Un altro momento poco edificante della recente storia cittadina lo restituiscono i dubbi comportamenti visti nell’affaire Greenway di via Montemaino, là dove, avvalendosi di prestanome, un noto consigliere comunale sognava di edificare due palazzine e una villettopoli in pieno parco della Vernavola, su terreni di sua proprietà, pilotando pro domo sua le delibere comunali e seducendo numerosi colleghi della maggioranza e dell’opposizione, indotti a votarle. Delibere poi bocciate dal Tar.
Pecunia non olet
Oppure l’affaire Carrefour lungo la Vigentina, l’Iper inaugurato nel dicembre 2007 –variante dopo variante a lavori ormai conclusi – da quel sindaco bardato per l’occasione della fascia tricolore (manco fosse una importante opera pubblica), con la galleria – la vera merce – rivenduta il giorno dopo per 74 milioni di euro a un fondo tedesco in odore di mafia.
E che dire dei terreni agricoli intorno allo stesso ipermercato, quelli per tempo “carpiti” al contadino da una truffaldina cordata di “imprenditori” composta per l’occasione da un ex membro della commissione edile comunale, da un ex assessore al suo bilancio e da un compianto faccendiere esperto in plusvalenze: i tre rilevarono quei terreni agricoli per 120 milioni delle vecchie lire (60mila euro), rivendendoli nel giro di qualche settimana a 830 milioni (più di 400mila euro), s’intende dopo il comunale cambio di destinazione d’uso dell’area.
Ma in questo dare addosso a tutta betoniera alle zolle vergini del crinale urbano, nulla pare più temerario dell’affaire Green Campus al Cravino: terreni acquistati per 1.813.000 euro dal suddetto compianto faccendiere – questa volta in sodalizio con la moglie di un noto, anzi notissimo, docente universitario – e presto rivenduti a Green Campus, previo “magheggio” comunale, per 6.203.200 euro: una plusvalenza superiore a 4 milioni, equivalente al salario annuale di 220 operai.
Quanto al “noto” docente universitario nonché cerimoniere dell’operazione Green (Green Campus… Greenway… sempre e solo “Green”), a lui andrà la direzione di questi lavori: 326 appartamenti “per studenti” – in realtà acquistabili da chiunque – belli pronti e arredati: un business quantificabile in 60 milioni di euro. I responsabili andranno a processo. Tutti assolti.
Il ballo del mattone
È il “sistema Pavia” bellezza, il paradiso per pochi in una città che un tempo dava a molti pane e lavoro: mentre ora ha il primato degli affittacamere, dei depositi bancari pro capite e del gioco d’azzardo, con buona pace per più di 10mila pendolari che ogni giorno vanno e vengono tra Pavia e Milano.

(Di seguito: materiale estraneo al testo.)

(** The script under [if __name__ == '__main__']. *)
Definition main (E : env) (argv : docopt_result) : M unit :=
  api_key ← try_except (read_api_key E)
    [ (is_FileNotFoundError, fun e =>
         print ("Error: " +:+ exn_msg e) ;;
         logger_error "Exiting due to missing API key file." ;;
         exit 1) ] ;
  let headers := make_headers api_key in
  arguments ← docopt argv ;
  match arguments with
  | Company query => company_branch E headers query
  | Create name email company => create_branch E headers name email company
  | Upload data_type file_path => upload_branch E headers data_type file_path
  | Enrich domains => enrich_branch E headers domains
  end.

(** A run of the process: the script starts in the empty state; the exit
    code is 0 when it runs to its end, the code of [exit] when it calls
    that, and 1 after the traceback of an exception nobody caught. *)
Definition run (E : env) (argv : docopt_result) : Z * list event :=
  match main E argv initial with
  | (s, Ok _) => (0, trace s)
  | (s, Exit code) => (code, trace s)
  | (s, Raise e) => (1, trace s ++ [Traceback e])
  end.

Definition exit_code (E : env) (argv : docopt_result) : Z := fst (run E argv).
Definition effects (E : env) (argv : docopt_result) : list event := snd (run E argv).

(** ** Reading a trace *)

(** The requests issued, in order. *)
Fixpoint posts (tr : list event) : list request :=
  match tr with
  | [] => []
  | Post r :: rest => r :: posts rest
  | _ :: rest => posts rest
  end.

(** The texts printed, one for each call of [print], in order (a text may
    span several lines). *)
Fixpoint printed (tr : list event) : list string :=
  match tr with
  | [] => []
  | Print msg :: rest => msg :: printed rest
  | _ :: rest => printed rest
  end.

(** The messages logged, in order. *)
Fixpoint logged (tr : list event) : list string :=
  match tr with
  | [] => []
  | LogError msg :: rest => msg :: logged rest
  | _ :: rest => logged rest
  end.

(** The tables loaded with [pd.read_csv], in order. *)
Fixpoint csv_reads (tr : list event) : list string :=
  match tr with
  | [] => []
  | ReadCsv path :: rest => path :: csv_reads rest
  | _ :: rest => csv_reads rest
  end.

(** The files the script itself opens with [open] and reads, in order (the
    table of an upload is opened by pandas: see [csv_reads]). *)
Fixpoint file_reads (tr : list event) : list string :=
  match tr with
  | [] => []
  | OpenRead path :: rest => path :: file_reads rest
  | _ :: rest => file_reads rest
  end.

(** The exception a remote call ends with, if it fails: the one that
    [requests.post] raises (a transport error), or the [HTTPError] of a
    response with an HTTP error status. *)
Definition call_error (o : exn + response) : option exn :=
  match o with
  | inl e => Some e
  | inr resp => http_error resp
  end.

(** The request [upload_data] sends for a row. *)
Definition upload_request (url : string) (headers : headers_t) (r : row) : request :=
  Request url headers (JObj r).
Lemma prefillEntry_cell st sch emp u i d :
  rowsOk st sch -> emp ∈ allEmployees st ->
  getCell (prefillEntry st (id emp) sch u) i d =
    if decide (i = id emp /\ (d < numDays st)%nat /\ coversDay st u d = true)
    then Some (absenceCode (u_type u)) else getCell sch i d.
Proof.
  intros Hok Hemp. unfold prefillEntry, coversDay. cbv zeta.
  destruct (JS.truthy (u_startDate u)); cbn [negb andb].
  2: { rewrite decide_False; [done|]. by intros (_ & _ & ?). }
  set (startStr := default ""%string (u_startDate u)).
  set (endStr := if JS.truthy (u_endDate u) then default ""%string (u_endDate u) else startStr).
  pose (test := fun d : nat =>
    JS.str_le startStr (formatDateStr (getDateForDay st (Z.of_nat d))) &&
    JS.str_le (formatDateStr (getDateForDay st (Z.of_nat d))) endStr).
  change (foldl _ sch (days st)) with
    (foldl (fun sch d => if test d then setCell sch (id emp) d (Some (absenceCode (u_type u))) else sch) sch (days st)).
  change (JS.str_le _ _ && JS.str_le _ _) with (test d).
  assert (Hgen : forall l : list nat, (forall x, x ∈ l -> (x < numDays st)%nat) ->
    rowsOk st (foldl (fun sch d => if test d then setCell sch (id emp) d (Some (absenceCode (u_type u))) else sch) sch l) /\
    getCell (foldl (fun sch d => if test d then setCell sch (id emp) d (Some (absenceCode (u_type u))) else sch) sch l) i d =
      if decide (i = id emp /\ d ∈ l /\ test d = true)
      then Some (absenceCode (u_type u)) else getCell sch i d).
  { induction l as [|x l IH] using rev_ind; intros Hl.
    - simpl. split; [done|]. rewrite decide_False; [done|]. intros (_ & Hin & _). by apply elem_of_nil in Hin.
    - rewrite foldl_app. simpl.
      destruct IH as [IHok IH]. { intros y Hy. apply Hl, elem_of_app. by left. }
      assert (x < numDays st)%nat as Hx. { apply Hl, elem_of_app. right. by apply list_elem_of_singleton. }
      destruct (test x) eqn:Htx.
      + split; [by apply rowsOk_setCell|].
        destruct (decide ((id emp, x) = (i, d))) as [Heq|Hne].
        * injection Heq as <- <-.
          rewrite (getCell_setCell_eq_ok st) by done.
          rewrite decide_True; [done|]. split; [done|]. split; [|done].
          apply elem_of_app. right. by apply list_elem_of_singleton.
        * rewrite getCell_setCell_ne by done. rewrite IH.
          apply decide_ext. rewrite elem_of_app, list_elem_of_singleton.
          split; [intros (-> & Hin & Ht); auto|].
          intros (-> & [Hin| ->] & Ht); [done|]. congruence.
      + split; [done|]. rewrite IH. apply decide_ext.
        rewrite elem_of_app, list_elem_of_singleton.
        split; [intros (-> & Hin & Ht); auto|].
        intros (-> & [Hin| ->] & Ht); [done|]. congruence. }
  destruct (Hgen (days st)) as [_ ->].
  { intros x Hx. unfold days in Hx. apply elem_of_seq in Hx. lia. }
  apply decide_ext. unfold days. rewrite elem_of_seq. intuition lia.
Qed.

Lemma prefillEntries_cell st sch emp us i d :
  rowsOk st sch -> emp ∈ allEmployees st ->
  rowsOk st (foldl (prefillEntry st (id emp)) sch us) /\
  getCell (foldl (prefillEntry st (id emp)) sch us) i d =
    if decide (i = id emp /\ (d < numDays st)%nat)
    then match lastCovering st us d with
         | Some u => Some (absenceCode (u_type u))
         | None => getCell sch i d
         end
    else getCell sch i d.
Proof.
  intros Hok Hemp. unfold lastCovering.
  induction us as [|u us IH] using rev_ind.
  - simpl. split; [done|]. by destruct (decide _).
  - rewrite foldl_app. simpl. destruct IH as [IHok IH].
    split; [by apply rowsOk_prefillEntry|].
    rewrite prefillEntry_cell by done. rewrite IH.
    rewrite List.filter_app. simpl.
    destruct (decide (i = id emp /\ (d < numDays st)%nat)) as [[-> Hd]|Hn].
    + destruct (coversDay st u d) eqn:Hc.
      * rewrite decide_True by done. by rewrite last_snoc.
      * rewrite decide_False by (intros (_ & _ & ?); done). by rewrite app_nil_r.
    + rewrite decide_False; [done|]. intros (? & ? & _). by apply Hn.
Qed.
(** * osmnx/core.py: element classification, path reduction, directionality
      and graph assembly

    A shallow embedding of the ingestion part of [osmnx/core.py]:
    [_convert_node], [_convert_path], [_parse_osm_nodes_paths], [_add_path],
    [_add_paths], [_create_graph] and the SAX handler [_OSMContentHandler].

    Python dicts with string keys are [gmap string value]; the two dicts
    whose iteration order the code depends on ([nodes] and [paths], iterated
    by [_create_graph] and [_add_paths]) are insertion-ordered association
    lists.  Exceptions are an explicit error monad.  The networkx
    [MultiDiGraph] is modelled by its node dict and its edges in insertion
    order, each with the parallel-edge key networkx hands out. *)

From Stdlib Require Import ZArith SpecFloat DecimalString.
From stdpp Require Import base option list gmap strings.

Open Scope Z_scope.

(** ** Python values and exceptions *)

(** The values that occur in Overpass elements and in node, path and edge
    attribute dicts.  Floats are IEEE doubles, which the code only copies. *)
Inductive value :=
| VInt (z : Z)
| VFloat (f : spec_float)
| VStr (s : string)
| VBool (b : bool)
| VNodes (l : list Z)
| VTags (t : gmap string string).

Abbreviation pydict := (gmap string value).

(** [Unmodelled] marks inputs whose shape lies outside the Overpass shape
    (an id that is not an int, a 'nodes' entry that is not a list of ints, a
    'tags' entry that is not a dict); nothing is claimed about them. *)
Inductive exn :=
| EmptyOverpassResponse
| KeyError (k : string)
| TypeError
| ValueError
| Unmodelled.

Inductive result (A : Type) :=
| Ok (a : A)
| Raise (e : exn).
Arguments Ok {A} a.
Arguments Raise {A} e.

#[export] Instance result_ret : MRet result := λ A a, Ok a.
#[export] Instance result_bind : MBind result := λ A B f m,
  match m with
  | Ok a => f a
  | Raise e => Raise e
  end.

(** [for x in l: acc = body(acc, x)] with exceptions. *)
Fixpoint for_each {A S : Type} (body : S → A → result S) (l : list A) (acc : S)
  : result S :=
  match l with
  | [] => Ok acc
  | x :: l' => acc' ← body acc x; for_each body l' acc'
  end.

(** [d[k]] *)
Definition getitem (d : pydict) (k : string) : result value :=
  match d !! k with
  | Some v => Ok v
  | None => Raise (KeyError k)
  end.

(** [v == s] for a string literal [s]: a value that is not a string never
    equals one. *)
Definition eq_str (v : value) (s : string) : bool :=
  match v with
  | VStr s' => bool_decide (s' = s)
  | _ => false
  end.

(** ** Insertion-ordered dicts keyed by OSM id *)

Abbreviation odict := (list (Z * pydict)).

(** [d[k] = v]: an existing key keeps its position, a new one goes last. *)
Fixpoint od_set (k : Z) (v : pydict) (d : odict) : odict :=
  match d with
  | [] => [(k, v)]
  | (k', v') :: d' =>
      if decide (k = k') then (k', v) :: d' else (k', v') :: od_set k v d'
  end.

Fixpoint od_get (k : Z) (d : odict) : option pydict :=
  match d with
  | [] => None
  | (k', v') :: d' => if decide (k = k') then Some v' else od_get k d'
  end.

(** [for key, value in src.items(): dst[key] = value] *)
Definition od_update (dst src : odict) : odict :=
  foldl (λ d kv, od_set kv.1 kv.2 d) dst src.

(** ** Settings *)

(** The fields of the [settings] module that the embedded functions read. *)
Record settings := {
  useful_tags_node : list string;
  useful_tags_path : list string;
  all_oneway : bool;
  default_crs : string
}.
Lemma fetchone_filter_none {R : Type} (p q : R -> bool) (t : list R) :
  (forall r, p r = true -> q r = false) -> Db.fetchone p (filter q t) = None.
Proof.
  unfold Db.fetchone. intros H.
  induction t as [|x t IH]; simpl; [reflexivity|].
  destruct (q x) eqn:Q; [|exact IH]. simpl.
  destruct (p x) eqn:P; [|exact IH]. rewrite (H x P) in Q. discriminate Q.
Qed.

Lemma fetchone_filter_same {R : Type} (p q : R -> bool) (t : list R) :
  (forall r, p r = true -> q r = true) -> Db.fetchone p (filter q t) = Db.fetchone p t.
Proof.
  unfold Db.fetchone. intros H.
  induction t as [|x t IH]; simpl; [reflexivity|].
  destruct (p x) eqn:P.
  - rewrite (H x P). simpl. rewrite P. reflexivity.
  - destruct (q x); [simpl; rewrite P|]; exact IH.
Qed.

Lemma rowcount_and_rest {R : Type} (p : R -> bool) (t : list R) :
  (Db.rowcount p t + List.length (filter (fun r => negb (p r)) t) = List.length t)%nat.
Proof.
  unfold Db.rowcount. induction t as [|x t IH]; simpl; [reflexivity|].
  destruct (p x); simpl; lia.
Qed.

Lemma filter_nothing {R : Type} (t : list R) : filter (fun _ : R => negb true) t = [].
Proof. induction t as [|x t IH]; simpl; [reflexivity | exact IH]. Qed.

Lemma rowcount_all {R : Type} (t : list R) : Db.rowcount (fun _ : R => true) t = List.length t.
Proof. unfold Db.rowcount. induction t as [|x t IH]; simpl; [reflexivity | f_equal; exact IH]. Qed.

(** X4: after [clear] with a non-empty domain, [recall] finds nothing under
    that domain and reports what it did before under every other domain;
    the count returned is the number of rows that went away, and no other
    table changes.  [clear] with no domain, or with the empty string,
    removes every row. *)
Theorem clear_forgets_domain (domain : string) (d : store) :
  domain <> "" ->
  let d' := snd (Selectors.clear (Some domain) d) in
  (forall action url,
      Selectors._extract_domain url = domain ->
      fst (Selectors.recall action url d') = Db.Returned None)
  /\ (forall action url,
         Selectors._extract_domain url <> domain ->
         fst (Selectors.recall action url d') = fst (Selectors.recall action url d))
  /\ (exists n,
         fst (Selectors.clear (Some domain) d) = Db.Returned (Selectors.mk_clear_result n)
         /\ (n + List.length (selectors d') = List.length (selectors d))%nat)
  /\ simulators d' = simulators d /\ runs d' = runs d /\ metrics d' = metrics d
  /\ Selectors.clear None d
     = (Db.Returned (Selectors.mk_clear_result (List.length (selectors d))),
        Db.with_selectors d [] (selectors_seq d))
  /\ Selectors.clear (Some "") d = Selectors.clear None d.
Proof.
  intros Hne d'. subst d'.
  pose proof (clear_exact (Some domain) d) as C. cbv beta iota zeta in C.
  apply String.eqb_neq in Hne. rewrite Hne in C. cbn [negb] in C. rewrite C. clear C.
  cbn [fst snd selectors simulators runs metrics Db.with_selectors].
  split; [|split; [|split; [|split; [reflexivity|split; [reflexivity|split; [reflexivity|split]]]]]].
  - intros action url Hd. rewrite recall_store. cbn [fst selectors Db.with_selectors]. rewrite Hd.
    rewrite fetchone_filter_none; [reflexivity|].
    intros r K. unfold Selectors.at_key in K. apply andb_true_iff in K as [K _].
    rewrite K. reflexivity.
  - intros action url Hd. rewrite !recall_store. cbn [fst selectors Db.with_selectors].
    rewrite fetchone_filter_same; [reflexivity|].
    intros r K. unfold Selectors.at_key in K. apply andb_true_iff in K as [K _].
    apply String.eqb_eq in K. rewrite K.
    apply String.eqb_neq in Hd. rewrite Hd. reflexivity.
  - eexists. split; [reflexivity|]. apply rowcount_and_rest.
  - pose proof (clear_exact None d) as C. cbv beta iota zeta in C. rewrite C.
    rewrite rowcount_all, filter_nothing. reflexivity.
  - rewrite (clear_exact (Some "") d), (clear_exact None d). reflexivity.
Qed.
(** * PhysicsEngine: a shallow embedding of libraries/physics/src/PhysicsEngine.cpp

    The engine is modelled as explicit state passing in a small state monad
    with a crash outcome (a failed [assert], or undefined behaviour such as
    calling a method through a null pointer).  The state holds the heap of
    Bullet rigid bodies and collision objects, the dynamics world's list of
    collision objects, the motion states (proxies), the shape cache, the
    voxel map and a trace of the simulator's step calls.

    Floats are modelled by exact rationals [Q]; the code only copies,
    compares and adds them deterministically, which is all the claims use.
    Bullet is an external library: the few methods the code calls are
    modelled after Bullet 2.82 (btCollisionObject, btRigidBody,
    btDiscreteDynamicsWorld). *)

From Stdlib Require Import ZArith QArith List Bool Lia.
From stdpp Require Import base gmap.

(* ------------------------------------------------------------------ *)
(** ** Vectors and transforms (glm::vec3 / btVector3 / btTransform) *)

Record vec3 := Vec3 { vx : Q; vy : Q; vz : Q }.

Definition vzero : vec3 := Vec3 0%Q 0%Q 0%Q.
Definition vsplat (a : Q) : vec3 := Vec3 a a a.
Definition vadd (a b : vec3) : vec3 :=
  Vec3 (vx a + vx b)%Q (vy a + vy b)%Q (vz a + vz b)%Q.
Definition vsub (a b : vec3) : vec3 :=
  Vec3 (vx a - vx b)%Q (vy a - vy b)%Q (vz a - vz b)%Q.

(** Leibniz equality test on rationals (meaningful on reduced ones). *)
Definition Q_eqb (a b : Q) : bool :=
  Z.eqb (Qnum a) (Qnum b) && Pos.eqb (Qden a) (Qden b).

Definition vec3_eqb (a b : vec3) : bool :=
  Q_eqb (vx a) (vx b) && Q_eqb (vy a) (vy b) && Q_eqb (vz a) (vz b).
(** * An Earley chart parser: shallow embedding of [earley-parser.py]

    The development follows the Python source method by method.  Python
    integers are [Z]; Python subscripting (with its wrap-around for
    negative indices and its [IndexError]) is written out; methods that
    mutate [self.chart] take the chart and return the new one inside a
    small exception monad.  The [print] calls that trace the run are left
    out: they change nothing the methods compute.  The grammar reader
    ([__init__], [from_file]) and the printers ([Rule.__str__],
    [ParseTree._to_string_visual]) work on text, a list of code points.
    [State.__str__], which only serves the trace, and [main], which only
    does input and output, are not modelled. *)

From stdpp Require Import base numbers list relations.

Set Warnings "-register-all".

(** ** Exceptions *)

(** [IndexError] is the only Python exception the engine can raise.
    [OutOfFuel] is not a Python exception: it marks a loop of the model that
    was given too little fuel.  The fuel the model gives its loops is shown
    to suffice: always for [complete] and for the construction of the chart,
    and for [_build_tree] on the charts of grammars that keep the reserved
    symbol out of their rule bodies.  The interpreter's own limits (memory,
    recursion depth) are not modelled. *)
Inductive exn := IndexError | OutOfFuel.

Inductive result (A : Type) : Type :=
| Ok (a : A)
| Raise (e : exn).
Arguments Ok {A} a.
Arguments Raise {A} e.

#[global] Instance exn_eq_dec : EqDecision exn.
Proof. solve_decision. Defined.

#[global] Instance result_eq_dec {A} `{EqDecision A} : EqDecision (result A).
Proof. solve_decision. Defined.

Definition bind {A B} (m : result A) (k : A -> result B) : result B :=
  match m with
  | Ok a => k a
  | Raise e => Raise e
  end.

Notation "'let*' x ':=' m 'in' k" := (bind m (fun x => k))
  (at level 10, x name, m at level 100, k at level 200).

(** ** Python strings and subscripting *)

(** A Python [str] is a sequence of Unicode code points. *)
Definition char := N.
Abbreviation str := (list char).
#[global] Instance Status_eq_dec : EqDecision Status.
Proof. solve_decision. Defined.

Section Run.
(** [W] is the store the steps act on: the context dict passed to [run],
    with whatever else their code touches.  The engine is parametric in
    it. *)
Context {W : Type}.

(** The truth value of the object a reference points to: [Truthy] for an
    instance of a class that, like the three of the source, defines neither
    [__bool__] nor [__len__]. *)
Variable truth : StepRef -> Truth.

(** Method dispatch: the [execute] of the object a reference points to. *)
Variable execute : StepRef -> W -> Exec W.

(** The loop test [while current_step:] on an [Optional[Step]]: a truth
    test.  [None] is false; a step is what its truth test gives, and an
    exception raised by that test leaves [run]. *)
Definition loop_test (current_step : option StepRef) : Status :=
  match current_step with
  | Some s =>
      match truth s with
      | Truthy => Running s
      | Falsy => Terminated
      | TruthRaises e => Failed e
      end
  | None => Terminated
  end.

(** The state of one [run] call.  [executed] is the log of the [execute]
    calls made so far, oldest first; the source keeps no such log. *)
Record RunState : Type := mkRunState {
  self : FlowEngine;
  status : Status;
  context : W;
  executed : list StepRef
}.

(** [current_step = self.start_step] and the first loop test. *)
Definition run_enter (eng : FlowEngine) (ctx : W) : RunState :=
  {| self := eng; status := loop_test (start_step eng);
     context := ctx; executed := [] |}.

(** One iteration of the [while] body, followed by the loop test. *)
Definition tick (st : RunState) : RunState :=
  match status st with
  | Running current_step =>
      match execute current_step (context st) with
      | Returns result ctx' =>
          let next_step := lookup_next (self st) current_step result in
          {| self := self st; status := loop_test next_step;
             context := ctx'; executed := executed st ++ [current_step] |}
      | Raises e ctx' =>
          {| self := self st; status := Failed e;
             context := ctx'; executed := executed st ++ [current_step] |}
      end
  | Terminated | Failed _ => st
  end.

(** The state after at most [n] iterations. *)
Fixpoint ticks (n : nat) (st : RunState) : RunState :=
  match n with
  | O => st
  | S n' =>
      match status st with
      | Running _ => ticks n' (tick st)
      | Terminated | Failed _ => st
      end
  end.

(** [FlowEngine.run], cut off after [fuel] iterations: a final status
    [Running _] means that the loop has not been left yet. *)
Definition run (fuel : nat) (eng : FlowEngine) (ctx : W) : RunState :=
  ticks fuel (run_enter eng ctx).

(** The store after the [execute] calls of a log, made in order on [ctx],
    each one working on what the one before left. *)
Fixpoint replay (log : list StepRef) (ctx : W) : W :=
  match log with
  | [] => ctx
  | s :: log' => replay log' (store_of (execute s ctx))
  end.

End Run.

Arguments mkRunState {W} self status context executed.
Arguments self {W} r.
Arguments status {W} r.
Arguments context {W} r.
Arguments executed {W} r.

(** What a caller or a test harness can see of a run: everything but the
    engine object. *)
Definition observe {W : Type} (st : RunState (W := W))
  : Status * W * list StepRef :=
  (status st, context st, executed st).

(** The loop has been left, by a return or by an exception. *)
Definition halted {W : Type} (st : RunState (W := W)) : Prop :=
  match status st with
  | Running _ => False
  | Terminated | Failed _ => True
  end.

(** The same run state on another engine object. *)
Definition with_self {W : Type} (eng : FlowEngine) (st : RunState (W := W))
  : RunState :=
  {| self := eng; status := status st; context := context st;
     executed := executed st |}.

(** ** Sequences of configuration calls *)

(** A method of the engine object: it acts on [self] and returns or raises. *)
Definition Method : Type := FlowEngine -> Completion * FlowEngine.
(** * Bike-rentals dashboard (app.py): data pipeline

    A shallow embedding of the dashboard script: the loader that reads
    train.csv and derives the calendar columns, the sidebar filter, the
    KPI block, the monthly group-by, the scatter sample and the
    correlation matrix.

    A pandas DataFrame is dynamically typed, so a frame is modelled as the
    list of its column names together with its rows, each row a finite map
    from column names to cells.  A float64 cell is idealised as an exact
    rational; NaN is a cell of its own. *)

From Stdlib Require Import ZArith QArith Qreals Reals Lra String Ascii.
From stdpp Require Import gmap strings list sorting.

Close Scope R_scope.
Close Scope Q_scope.
Open Scope Z_scope.

(** ** Exceptions and results *)

(** The exception classes the modelled calls raise. *)
Inductive exn :=
  | FileNotFoundError
  | EmptyDataError
  | ParserError
  | UnicodeDecodeError
  | KeyError (key : string)
  | ValueError
  | TypeError
  | AttributeError.

(** The Python class name of an exception. *)
Definition exn_name (e : exn) : string :=
  match e with
  | FileNotFoundError => "FileNotFoundError"
  | EmptyDataError => "EmptyDataError"
  | ParserError => "ParserError"
  | UnicodeDecodeError => "UnicodeDecodeError"
  | KeyError _ => "KeyError"
  | ValueError => "ValueError"
  | TypeError => "TypeError"
  | AttributeError => "AttributeError"
  end.

Inductive result (A : Type) :=
  | Ok (a : A)
  | Raise (e : exn).
Arguments Ok {A} a.
Arguments Raise {A} e.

Sin qui di nomi se ne sono fatti pochi (sia mai che a qualcuno venga in mente di far valere il diritto all’oblio…). Ma torniamo per un momento al maresciallo Antonio Scoppetta, quell’investigatore tutto d’un pezzo o prezzo ora in galera per aver premuto sull’immobiliarista di turno. Tempo addietro proprio a lui avevo segnalato che i privati arredi degli appartamenti Green Campus al Cravino erano gli stessi delle 19 “New town” che il “noto” docente universitario, sempre lui, per 809 milioni in pubbliche banconote aveva edificato, e arredato, a l’Aquila dopo il terremoto. Sicuramente nulla di illecito, ma un’occhiatina… «Dammi qui che provvedo io», mi disse Scoppetta. Mai più visto né sentito.
Del resto, come scrive la valente giudice Garlaschelli, è nella «totale deviazione di Scoppetta dalla sua funzione di pubblico ufficiale di polizia giudiziaria dai fini istituzionali piegati a interessi privati» che emerge il “sistema Pavia”.